■ **Description of the task**: Quote exactly and only this range of lines in the data below: the line that holds "(id : nat)." to the line that holds "KafkaPort : Z;", both included.

■ **Material shown**:
(** * The Kafka messaging proxy of voltha-go ([kafka/sarama_client.go])

    A shallow embedding of [SaramaClient]: the client struct, the registry
    [topicToConsumerChannelMap] from topic names to [*consumerChannels], and
    the operations [Start], [Stop], [CreateTopic], [DeleteTopic],
    [Subscribe], [UnSubscribe], [Send] and the two consumption loops.

    The Go runtime and the sarama libraries are the environment.  Every call
    that leaves the package is recorded in a trace of [event]s; what the
    broker answers is given by an oracle that sees the trace so far, so the
    theorems hold for every deterministic broker.  Each exported method runs
    under the registry lock or touches the registry through locked helpers;
    the model runs a method as one sequential step and exposes the steps of
    the spawned goroutines as functions of their own. *)

From Stdlib Require Import ZArith List String Lia Bool.
From Stdlib.Strings Require Import Byte.
From stdpp Require Import base option list gmap strings pretty.

Local Open Scope Z_scope.
Local Open Scope string_scope.
Local Open Scope list_scope.

(** ** Values of the Go program *)

(** A channel [chan *ca.InterContainerMessage] is known by its identity. *)
Definition chan_id := nat.

(** A pointer [*consumerChannels]. *)
Definition loc := nat.

(** Go [error] values: sarama's [KError] codes, compared with [==], and every
    other error, known by its message. *)
Inductive error : Type :=
  | KError (code : Z)
  | errorString (msg : string).

Definition ErrUnknownTopicOrPartition : error := KError 3.
Definition ErrTopicAlreadyExists : error := KError 36.

Definition error_eqb (a b : error) : bool :=
  match a, b with
  | KError x, KError y => Z.eqb x y
  | errorString x, errorString y => String.eqb x y
  | _, _ => false
  end.

(** The handles sarama and sarama-cluster give out.  The registry keeps its
    consumers in a [[]interface{}], which can hold any of them. *)
Inductive handle : Type :=
  | sarama_ClusterAdmin (id : nat)
  | sarama_AsyncProducer (id : nat)
  | sarama_Consumer (id : nat)
  | sarama_PartitionConsumer (id : nat)
  | scc_Consumer (id : nat).

(** Modelled from the spec: the [Topic] struct of kafka/client.go, a logical
    identifier (name) for a broker log. *)
Record Topic : Type := { Name : string }.

(** [consumerChannels]: the consumers listening on a topic and the channels
    the messages are broadcast to. *)
Record consumerChannels : Type := {
  consumers : list handle;
  channels : list chan_id
}.

(** [sarama.ProducerMessage] and [sarama.ConsumerMessage], with the fields the
    client reads or writes. *)
Record ProducerMessage : Type := {
  pm_Topic : string;
  pm_Key : string;
  pm_Value : list byte
}.

Record ConsumerMessage : Type := {
  cm_Topic : string;
  cm_Partition : Z;
  cm_Offset : Z;
  cm_Value : list byte
}.

(** [SaramaClient], field by field; the lock is left out. *)
Record SaramaClient : Type := {
  cAdmin : option handle;
  KafkaHost : string;
  KafkaPort : Z;
  producer : option handle;
  consumer : option handle;
  groupConsumer : option handle;
  consumerType : Z;
  groupName : string;
  producerFlushFrequency : Z;
  producerFlushMessages : Z;
  producerFlushMaxmessages : Z;
  producerRetryMax : Z;
  producerRetryBackOff : Z;
  producerReturnSuccess : bool;
  producerReturnErrors : bool;
  consumerMaxwait : Z;
  maxProcessingTime : Z;
  numPartitions : Z;
  numReplicas : Z;
  autoCreateTopic : bool;
  doneCh : option (list Z);
  topicToConsumerChannelMap : option (gmap string loc)
}.

(** Field updates [args.f = v]. *)
Definition set_cAdmin (v : option handle) (c : SaramaClient) : SaramaClient :=
  Build_SaramaClient v (KafkaHost c) (KafkaPort c) (producer c) (consumer c) (groupConsumer c) (consumerType c) (groupName c) (producerFlushFrequency c) (producerFlushMessages c) (producerFlushMaxmessages c) (producerRetryMax c) (producerRetryBackOff c) (producerReturnSuccess c) (producerReturnErrors c) (consumerMaxwait c) (maxProcessingTime c) (numPartitions c) (numReplicas c) (autoCreateTopic c) (doneCh c) (topicToConsumerChannelMap c).
Definition set_KafkaHost (v : string) (c : SaramaClient) : SaramaClient :=
  Build_SaramaClient (cAdmin c) v (KafkaPort c) (producer c) (consumer c) (groupConsumer c) (consumerType c) (groupName c) (producerFlushFrequency c) (producerFlushMessages c) (producerFlushMaxmessages c) (producerRetryMax c) (producerRetryBackOff c) (producerReturnSuccess c) (producerReturnErrors c) (consumerMaxwait c) (maxProcessingTime c) (numPartitions c) (numReplicas c) (autoCreateTopic c) (doneCh c) (topicToConsumerChannelMap c).
Definition set_KafkaPort (v : Z) (c : SaramaClient) : SaramaClient :=
  Build_SaramaClient (cAdmin c) (KafkaHost c) v (producer c) (consumer c) (groupConsumer c) (consumerType c) (groupName c) (producerFlushFrequency c) (producerFlushMessages c) (producerFlushMaxmessages c) (producerRetryMax c) (producerRetryBackOff c) (producerReturnSuccess c) (producerReturnErrors c) (consumerMaxwait c) (maxProcessingTime c) (numPartitions c) (numReplicas c) (autoCreateTopic c) (doneCh c) (topicToConsumerChannelMap c).
Definition set_producer (v : option handle) (c : SaramaClient) : SaramaClient :=
  Build_SaramaClient (cAdmin c) (KafkaHost c) (KafkaPort c) v (consumer c) (groupConsumer c) (consumerType c) (groupName c) (producerFlushFrequency c) (producerFlushMessages c) (producerFlushMaxmessages c) (producerRetryMax c) (producerRetryBackOff c) (producerReturnSuccess c) (producerReturnErrors c) (consumerMaxwait c) (maxProcessingTime c) (numPartitions c) (numReplicas c) (autoCreateTopic c) (doneCh c) (topicToConsumerChannelMap c).
Definition set_consumer (v : option handle) (c : SaramaClient) : SaramaClient :=
  Build_SaramaClient (cAdmin c) (KafkaHost c) (KafkaPort c) (producer c) v (groupConsumer c) (consumerType c) (groupName c) (producerFlushFrequency c) (producerFlushMessages c) (producerFlushMaxmessages c) (producerRetryMax c) (producerRetryBackOff c) (producerReturnSuccess c) (producerReturnErrors c) (consumerMaxwait c) (maxProcessingTime c) (numPartitions c) (numReplicas c) (autoCreateTopic c) (doneCh c) (topicToConsumerChannelMap c).
Definition set_groupConsumer (v : option handle) (c : SaramaClient) : SaramaClient :=
  Build_SaramaClient (cAdmin c) (KafkaHost c) (KafkaPort c) (producer c) (consumer c) v (consumerType c) (groupName c) (producerFlushFrequency c) (producerFlushMessages c) (producerFlushMaxmessages c) (producerRetryMax c) (producerRetryBackOff c) (producerReturnSuccess c) (producerReturnErrors c) (consumerMaxwait c) (maxProcessingTime c) (numPartitions c) (numReplicas c) (autoCreateTopic c) (doneCh c) (topicToConsumerChannelMap c).
Definition set_consumerType (v : Z) (c : SaramaClient) : SaramaClient :=
  Build_SaramaClient (cAdmin c) (KafkaHost c) (KafkaPort c) (producer c) (consumer c) (groupConsumer c) v (groupName c) (producerFlushFrequency c) (producerFlushMessages c) (producerFlushMaxmessages c) (producerRetryMax c) (producerRetryBackOff c) (producerReturnSuccess c) (producerReturnErrors c) (consumerMaxwait c) (maxProcessingTime c) (numPartitions c) (numReplicas c) (autoCreateTopic c) (doneCh c) (topicToConsumerChannelMap c).
Definition set_producerFlushFrequency (v : Z) (c : SaramaClient) : SaramaClient :=
  Build_SaramaClient (cAdmin c) (KafkaHost c) (KafkaPort c) (producer c) (consumer c) (groupConsumer c) (consumerType c) (groupName c) v (producerFlushMessages c) (producerFlushMaxmessages c) (producerRetryMax c) (producerRetryBackOff c) (producerReturnSuccess c) (producerReturnErrors c) (consumerMaxwait c) (maxProcessingTime c) (numPartitions c) (numReplicas c) (autoCreateTopic c) (doneCh c) (topicToConsumerChannelMap c).
Definition set_producerFlushMessages (v : Z) (c : SaramaClient) : SaramaClient :=
  Build_SaramaClient (cAdmin c) (KafkaHost c) (KafkaPort c) (producer c) (consumer c) (groupConsumer c) (consumerType c) (groupName c) (producerFlushFrequency c) v (producerFlushMaxmessages c) (producerRetryMax c) (producerRetryBackOff c) (producerReturnSuccess c) (producerReturnErrors c) (consumerMaxwait c) (maxProcessingTime c) (numPartitions c) (numReplicas c) (autoCreateTopic c) (doneCh c) (topicToConsumerChannelMap c).
Definition set_producerFlushMaxmessages (v : Z) (c : SaramaClient) : SaramaClient :=
  Build_SaramaClient (cAdmin c) (KafkaHost c) (KafkaPort c) (producer c) (consumer c) (groupConsumer c) (consumerType c) (groupName c) (producerFlushFrequency c) (producerFlushMessages c) v (producerRetryMax c) (producerRetryBackOff c) (producerReturnSuccess c) (producerReturnErrors c) (consumerMaxwait c) (maxProcessingTime c) (numPartitions c) (numReplicas c) (autoCreateTopic c) (doneCh c) (topicToConsumerChannelMap c).
Definition set_producerRetryMax (v : Z) (c : SaramaClient) : SaramaClient :=
  Build_SaramaClient (cAdmin c) (KafkaHost c) (KafkaPort c) (producer c) (consumer c) (groupConsumer c) (consumerType c) (groupName c) (producerFlushFrequency c) (producerFlushMessages c) (producerFlushMaxmessages c) v (producerRetryBackOff c) (producerReturnSuccess c) (producerReturnErrors c) (consumerMaxwait c) (maxProcessingTime c) (numPartitions c) (numReplicas c) (autoCreateTopic c) (doneCh c) (topicToConsumerChannelMap c).
Definition set_producerRetryBackOff (v : Z) (c : SaramaClient) : SaramaClient :=
  Build_SaramaClient (cAdmin c) (KafkaHost c) (KafkaPort c) (producer c) (consumer c) (groupConsumer c) (consumerType c) (groupName c) (producerFlushFrequency c) (producerFlushMessages c) (producerFlushMaxmessages c) (producerRetryMax c) v (producerReturnSuccess c) (producerReturnErrors c) (consumerMaxwait c) (maxProcessingTime c) (numPartitions c) (numReplicas c) (autoCreateTopic c) (doneCh c) (topicToConsumerChannelMap c).
Definition set_producerReturnSuccess (v : bool) (c : SaramaClient) : SaramaClient :=
  Build_SaramaClient (cAdmin c) (KafkaHost c) (KafkaPort c) (producer c) (consumer c) (groupConsumer c) (consumerType c) (groupName c) (producerFlushFrequency c) (producerFlushMessages c) (producerFlushMaxmessages c) (producerRetryMax c) (producerRetryBackOff c) v (producerReturnErrors c) (consumerMaxwait c) (maxProcessingTime c) (numPartitions c) (numReplicas c) (autoCreateTopic c) (doneCh c) (topicToConsumerChannelMap c).
Definition set_producerReturnErrors (v : bool) (c : SaramaClient) : SaramaClient :=
  Build_SaramaClient (cAdmin c) (KafkaHost c) (KafkaPort c) (producer c) (consumer c) (groupConsumer c) (consumerType c) (groupName c) (producerFlushFrequency c) (producerFlushMessages c) (producerFlushMaxmessages c) (producerRetryMax c) (producerRetryBackOff c) (producerReturnSuccess c) v (consumerMaxwait c) (maxProcessingTime c) (numPartitions c) (numReplicas c) (autoCreateTopic c) (doneCh c) (topicToConsumerChannelMap c).
Definition set_consumerMaxwait (v : Z) (c : SaramaClient) : SaramaClient :=
  Build_SaramaClient (cAdmin c) (KafkaHost c) (KafkaPort c) (producer c) (consumer c) (groupConsumer c) (consumerType c) (groupName c) (producerFlushFrequency c) (producerFlushMessages c) (producerFlushMaxmessages c) (producerRetryMax c) (producerRetryBackOff c) (producerReturnSuccess c) (producerReturnErrors c) v (maxProcessingTime c) (numPartitions c) (numReplicas c) (autoCreateTopic c) (doneCh c) (topicToConsumerChannelMap c).
Definition set_maxProcessingTime (v : Z) (c : SaramaClient) : SaramaClient :=
  Build_SaramaClient (cAdmin c) (KafkaHost c) (KafkaPort c) (producer c) (consumer c) (groupConsumer c) (consumerType c) (groupName c) (producerFlushFrequency c) (producerFlushMessages c) (producerFlushMaxmessages c) (producerRetryMax c) (producerRetryBackOff c) (producerReturnSuccess c) (producerReturnErrors c) (consumerMaxwait c) v (numPartitions c) (numReplicas c) (autoCreateTopic c) (doneCh c) (topicToConsumerChannelMap c).
Definition set_numPartitions (v : Z) (c : SaramaClient) : SaramaClient :=
  Build_SaramaClient (cAdmin c) (KafkaHost c) (KafkaPort c) (producer c) (consumer c) (groupConsumer c) (consumerType c) (groupName c) (producerFlushFrequency c) (producerFlushMessages c) (producerFlushMaxmessages c) (producerRetryMax c) (producerRetryBackOff c) (producerReturnSuccess c) (producerReturnErrors c) (consumerMaxwait c) (maxProcessingTime c) v (numReplicas c) (autoCreateTopic c) (doneCh c) (topicToConsumerChannelMap c).
Definition set_numReplicas (v : Z) (c : SaramaClient) : SaramaClient :=
  Build_SaramaClient (cAdmin c) (KafkaHost c) (KafkaPort c) (producer c) (consumer c) (groupConsumer c) (consumerType c) (groupName c) (producerFlushFrequency c) (producerFlushMessages c) (producerFlushMaxmessages c) (producerRetryMax c) (producerRetryBackOff c) (producerReturnSuccess c) (producerReturnErrors c) (consumerMaxwait c) (maxProcessingTime c) (numPartitions c) v (autoCreateTopic c) (doneCh c) (topicToConsumerChannelMap c).
Definition set_autoCreateTopic (v : bool) (c : SaramaClient) : SaramaClient :=
  Build_SaramaClient (cAdmin c) (KafkaHost c) (KafkaPort c) (producer c) (consumer c) (groupConsumer c) (consumerType c) (groupName c) (producerFlushFrequency c) (producerFlushMessages c) (producerFlushMaxmessages c) (producerRetryMax c) (producerRetryBackOff c) (producerReturnSuccess c) (producerReturnErrors c) (consumerMaxwait c) (maxProcessingTime c) (numPartitions c) (numReplicas c) v (doneCh c) (topicToConsumerChannelMap c).
Definition set_doneCh (v : option (list Z)) (c : SaramaClient) : SaramaClient :=
  Build_SaramaClient (cAdmin c) (KafkaHost c) (KafkaPort c) (producer c) (consumer c) (groupConsumer c) (consumerType c) (groupName c) (producerFlushFrequency c) (producerFlushMessages c) (producerFlushMaxmessages c) (producerRetryMax c) (producerRetryBackOff c) (producerReturnSuccess c) (producerReturnErrors c) (consumerMaxwait c) (maxProcessingTime c) (numPartitions c) (numReplicas c) (autoCreateTopic c) v (topicToConsumerChannelMap c).
Definition set_topicToConsumerChannelMap (v : option (gmap string loc)) (c : SaramaClient) : SaramaClient :=
  Build_SaramaClient (cAdmin c) (KafkaHost c) (KafkaPort c) (producer c) (consumer c) (groupConsumer c) (consumerType c) (groupName c) (producerFlushFrequency c) (producerFlushMessages c) (producerFlushMaxmessages c) (producerRetryMax c) (producerRetryBackOff c) (producerReturnSuccess c) (producerReturnErrors c) (consumerMaxwait c) (maxProcessingTime c) (numPartitions c) (numReplicas c) (autoCreateTopic c) (doneCh c) v.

■ **Your solution**:
  | scc_Consumer (id : nat).

(** Modelled from the spec: the [Topic] struct of kafka/client.go, a logical
    identifier (name) for a broker log. *)
Record Topic : Type := { Name : string }.

(** [consumerChannels]: the consumers listening on a topic and the channels
    the messages are broadcast to. *)
Record consumerChannels : Type := {
  consumers : list handle;
  channels : list chan_id
}.

(** [sarama.ProducerMessage] and [sarama.ConsumerMessage], with the fields the
    client reads or writes. *)
Record ProducerMessage : Type := {
  pm_Topic : string;
  pm_Key : string;
  pm_Value : list byte
}.

Record ConsumerMessage : Type := {
  cm_Topic : string;
  cm_Partition : Z;
  cm_Offset : Z;
  cm_Value : list byte
}.

(** [SaramaClient], field by field; the lock is left out. *)
Record SaramaClient : Type := {
  cAdmin : option handle;
  KafkaHost : string;
  KafkaPort : Z;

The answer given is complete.